(** * react_map: the data-correlation and classification engine of [src/App.jsx]

    A shallow embedding of the parts of [App.jsx] that carry logic:
    [getColorForValue], the identifier extraction of [handleKmlUpload],
    the tabular parser of [handleCsvUpload], the derived values of [App]
    ([csvIdMap], [metricValues], [metricMin], [metricMax]) and the two
    callbacks handed to the [GeoJSON] layer ([style], [onEachFeature]).

    JavaScript data is modelled as the program has it:
    - a String is a sequence of UTF-16 code units ([jsstring]);
    - a Number is an IEEE 754 binary64 value ([num], the standard library's
      [spec_float] at precision 53 and maximal exponent 1024);
    - a dynamically typed slot is a [value];
    - a [Map] and a property bag are finite maps ([gmap]). *)

From Stdlib Require Import ZArith NArith List Bool Ascii String Lia.
From Stdlib Require Import Floats.SpecFloat.
From stdpp Require Import base option list gmap fin_maps.

Local Open Scope Z_scope.

(* ===================================================================== *)
(** * Strings *)
(* ===================================================================== *)

Module Str.

(** A UTF-16 code unit. *)
Definition code_unit := N.

(** A JavaScript String value. *)
Definition jsstring := list code_unit.

(** A string literal of the source (ASCII only). *)
Definition lit (s : string) : jsstring :=
  List.map N_of_ascii (list_ascii_of_string s).

Definition LF : code_unit := 10%N.
Definition CR : code_unit := 13%N.
Definition COMMA : code_unit := 44%N.

(** WhiteSpace and LineTerminator code points, the characters removed by
    [String.prototype.trim] and skipped by the [Number] conversion. *)
Definition is_white_space (c : code_unit) : bool :=
  ((9 <=? c) && (c <=? 13) || (c =? 32) || (c =? 160) || (c =? 5760)
   || (8192 <=? c) && (c <=? 8202) || (c =? 8232) || (c =? 8233)
   || (c =? 8239) || (c =? 8287) || (c =? 12288) || (c =? 65279))%N.

Fixpoint trimStart (s : jsstring) : jsstring :=
  match s with
  | [] => []
  | c :: r => if is_white_space c then trimStart r else s
  end.

Fixpoint trimEnd (s : jsstring) : jsstring :=
  match s with
  | [] => []
  | c :: r =>
      match trimEnd r with
      | [] => if is_white_space c then [] else [c]
      | r' => c :: r'
      end
  end.

(** [s.trim()] *)
Definition trim (s : jsstring) : jsstring := trimEnd (trimStart s).

(** Prepends a code unit to the first piece of a split. *)
Definition cons_head (c : code_unit) (ps : list jsstring) : list jsstring :=
  match ps with
  | [] => [[c]]
  | p :: ps' => (c :: p) :: ps'
  end.

(** [s.split(',')] for a one-unit separator: never the empty array. *)
Fixpoint split_on (sep : code_unit) (s : jsstring) : list jsstring :=
  match s with
  | [] => [[]]
  | c :: r =>
      if (c =? sep)%N then [] :: split_on sep r
      else cons_head c (split_on sep r)
  end.

(** [s.split(/\r?\n/)]: a line feed, together with the carriage return
    just before it when there is one, separates two pieces. *)
Fixpoint split_lines (s : jsstring) : list jsstring :=
  match s with
  | [] => [[]]
  | c :: r =>
      if (c =? LF)%N then [] :: split_lines r
      else
        match r with
        | d :: r' =>
            if ((c =? CR) && (d =? LF))%N then [] :: split_lines r'
            else cons_head c (split_lines r)
        | [] => [[c]]
        end
  end.

(** [arr.indexOf(x)] on an array of strings; [None] stands for [-1]. *)
Fixpoint indexOf (arr : list jsstring) (x : jsstring) : option nat :=
  match arr with
  | [] => None
  | y :: ys =>
      if decide (y = x) then Some 0%nat
      else option_map S (indexOf ys x)
  end.

(** The decimal digits of a natural number, most significant first. *)
Fixpoint digits_fuel (fuel : nat) (n : Z) (acc : jsstring) : jsstring :=
  match fuel with
  | O => acc
  | S fuel' =>
      let acc' := Z.to_N (48 + n mod 10) :: acc in
      if n <? 10 then acc' else digits_fuel fuel' (n / 10) acc'
  end.

Definition decimal (n : Z) : jsstring :=
  digits_fuel (S (Z.to_nat (Z.log2 n))) n [].

End Str.

Export Str.

(* ===================================================================== *)
(** * Numbers *)
(* ===================================================================== *)

Module Num.

Definition prec : Z := 53.
Definition emax : Z := 1024.

(** A JavaScript Number: a binary64 value.  The values a program can hold
    are the canonical ones, [valid x = true]. *)
Definition num := spec_float.

Definition valid (x : num) : bool := valid_binary prec emax x.

Definition NaN : num := S754_nan.
Definition pos_zero : num := S754_zero false.
Definition Infinity : num := S754_infinity false.

Definition add (x y : num) : num := SFadd prec emax x y.
Definition sub (x y : num) : num := SFsub prec emax x y.
Definition mul (x y : num) : num := SFmul prec emax x y.
Definition div (x y : num) : num := SFdiv prec emax x y.

(** [x === y] on Numbers. *)
Definition strict_eq (x y : num) : bool := SFeqb x y.

(** The Number value of a mathematical integer (a numeric literal). *)
Definition of_Z (z : Z) : num := binary_normalize prec emax z 0 false.

(** [Number.isFinite] on a Number. *)
Definition isFinite (x : num) : bool :=
  match x with
  | S754_zero _ | S754_finite _ _ _ => true
  | S754_infinity _ | S754_nan => false
  end.

(** The Number value of [m * 10 ^ e] for a positive integer [m], rounded
    to nearest, ties to even. *)
Definition of_decimal (neg : bool) (m : positive) (e : Z) : num :=
  if 0 <=? e then
    binary_normalize prec emax (cond_Zopp neg (Zpos m * 10 ^ e)) 0 false
  else
    let '(q, e', l) := SFdiv_core_binary prec emax (Zpos m) 0 (10 ^ (- e)) 0 in
    binary_round_aux prec emax neg q e' l.

(** [Math.round]: the closest integer, a tie going towards +Infinity; the
    sign of a zero result is that of the argument. *)
Definition Math_round (x : num) : num :=
  match x with
  | S754_finite s m e =>
      if 0 <=? e then x
      else
        let den := 2 ^ (- e) in
        binary_normalize prec emax
          ((2 * cond_Zopp s (Zpos m) + den) / (2 * den)) 0 s
  | _ => x
  end.

(** One step of [Math.min]: NaN is contagious and -0 is below +0. *)
Definition min2 (a b : num) : num :=
  match SFcompare a b with
  | None => NaN
  | Some Lt => a
  | Some Gt => b
  | Some Eq =>
      match a, b with
      | S754_zero sa, S754_zero sb => S754_zero (sa || sb)
      | _, _ => a
      end
  end.

Definition max2 (a b : num) : num :=
  match SFcompare a b with
  | None => NaN
  | Some Lt => b
  | Some Gt => a
  | Some Eq =>
      match a, b with
      | S754_zero sa, S754_zero sb => S754_zero (sa && sb)
      | _, _ => a
      end
  end.

(** [Math.min(...xs)] and [Math.max(...xs)]. *)
Definition Math_min (xs : list num) : num :=
  fold_left min2 xs (S754_infinity false).

Definition Math_max (xs : list num) : num :=
  fold_left max2 xs (S754_infinity true).

(** ** String to Number *)

Definition is_digit (c : code_unit) : bool := ((48 <=? c) && (c <=? 57))%N.

(** The value of a digit in a radix up to 16; [None] when [c] is not one. *)
Definition digit_in (radix : Z) (c : code_unit) : option Z :=
  let v :=
    if ((48 <=? c) && (c <=? 57))%N then Z.of_N c - 48
    else if ((97 <=? c) && (c <=? 102))%N then Z.of_N c - 87
    else if ((65 <=? c) && (c <=? 70))%N then Z.of_N c - 55
    else radix in
  if v <? radix then Some v else None.

(** Reads a maximal run of decimal digits: the accumulated value, the
    number of digits read and the rest of the input. *)
Fixpoint read_digits (s : jsstring) (acc : Z) (n : Z) : Z * Z * jsstring :=
  match s with
  | c :: r =>
      if is_digit c then read_digits r (10 * acc + (Z.of_N c - 48)) (n + 1)
      else (acc, n, s)
  | [] => (acc, n, [])
  end.

(** Reads digits of [radix] up to the end of the input; [None] on any other
    code unit. *)
Fixpoint read_radix (radix : Z) (s : jsstring) (acc : Z) : option Z :=
  match s with
  | [] => Some acc
  | c :: r =>
      match digit_in radix c with
      | Some v => read_radix radix r (radix * acc + v)
      | None => None
      end
  end.

(** ExponentPart, which must end the literal; no part is exponent 0. *)
Definition read_exponent (s : jsstring) : option Z :=
  match s with
  | [] => Some 0
  | c :: r =>
      if ((c =? 101) || (c =? 69))%N then
        let '(neg, r') :=
          match r with
          | d :: r0 =>
              if (d =? 45)%N then (true, r0)
              else if (d =? 43)%N then (false, r0)
              else (false, r)
          | [] => (false, r)
          end in
        match read_digits r' 0 0 with
        | (v, n, []) => if 0 <? n then Some (cond_Zopp neg v) else None
        | _ => None
        end
      else None
  end.

(** StrUnsignedDecimalLiteral with the sign already read. *)
Definition unsigned_decimal (neg : bool) (s : jsstring) : num :=
  if decide (s = lit "Infinity") then S754_infinity neg
  else
    let '(i, ni, r1) := read_digits s 0 0 in
    let '(m, nf, r2) :=
      match r1 with
      | c :: r =>
          if (c =? 46)%N then read_digits r i 0 else (i, 0, r1)
      | [] => (i, 0, r1)
      end in
    if (ni + nf) <? 1 then NaN
    else
      match read_exponent r2 with
      | None => NaN
      | Some ex =>
          match m with
          | Zpos p => of_decimal neg p (ex - nf)
          | _ => S754_zero neg
          end
      end.

(** StringToNumber: the Number a String converts to. *)
Definition StringToNumber (s : jsstring) : num :=
  match trim s with
  | [] => pos_zero
  | c :: r =>
      if (c =? 45)%N then unsigned_decimal true r
      else if (c =? 43)%N then unsigned_decimal false r
      else
        match r with
        | d :: ((_ :: _) as ds) =>
            if (c =? 48)%N && ((d =? 120) || (d =? 88))%N
            then from_option of_Z NaN (read_radix 16 ds 0)
            else if (c =? 48)%N && ((d =? 111) || (d =? 79))%N
            then from_option of_Z NaN (read_radix 8 ds 0)
            else if (c =? 48)%N && ((d =? 98) || (d =? 66))%N
            then from_option of_Z NaN (read_radix 2 ds 0)
            else unsigned_decimal false (c :: r)
        | _ => unsigned_decimal false (c :: r)
        end
  end.

(** ** Number to String *)

Definition same (a b : num) : bool :=
  match a, b with
  | S754_finite sa ma ea, S754_finite sb mb eb =>
      Bool.eqb sa sb && (ma =? mb)%positive && (ea =? eb)
  | _, _ => false
  end.

(** The least [n], from [n] upwards, with [P / Q < 10 ^ n]. *)
Fixpoint magnitude (fuel : nat) (P Q n : Z) : Z :=
  match fuel with
  | O => n
  | S fuel' =>
      if (if 0 <=? n then P <? Q * 10 ^ n else P * 10 ^ (- n) <? Q)
      then n else magnitude fuel' P Q (n + 1)
  end.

• Exercise requirements: Start at the first line of the material and transcribe each line exactly, stopping once the line containing "- a dynamically typed slot is a [value];" has been written.

• Answer space:
(** * react_map: the data-correlation and classification engine of [src/App.jsx]

    A shallow embedding of the parts of [App.jsx] that carry logic:
    [getColorForValue], the identifier extraction of [handleKmlUpload],
    the tabular parser of [handleCsvUpload], the derived values of [App]
    ([csvIdMap], [metricValues], [metricMin], [metricMax]) and the two
    callbacks handed to the [GeoJSON] layer ([style], [onEachFeature]).

    JavaScript data is modelled as the program has it:
    - a String is a sequence of UTF-16 code units ([jsstring]);
    - a Number is an IEEE 754 binary64 value ([num], the standard library's
      [spec_float] at precision 53 and maximal exponent 1024);
    - a dynamically typed slot is a [value];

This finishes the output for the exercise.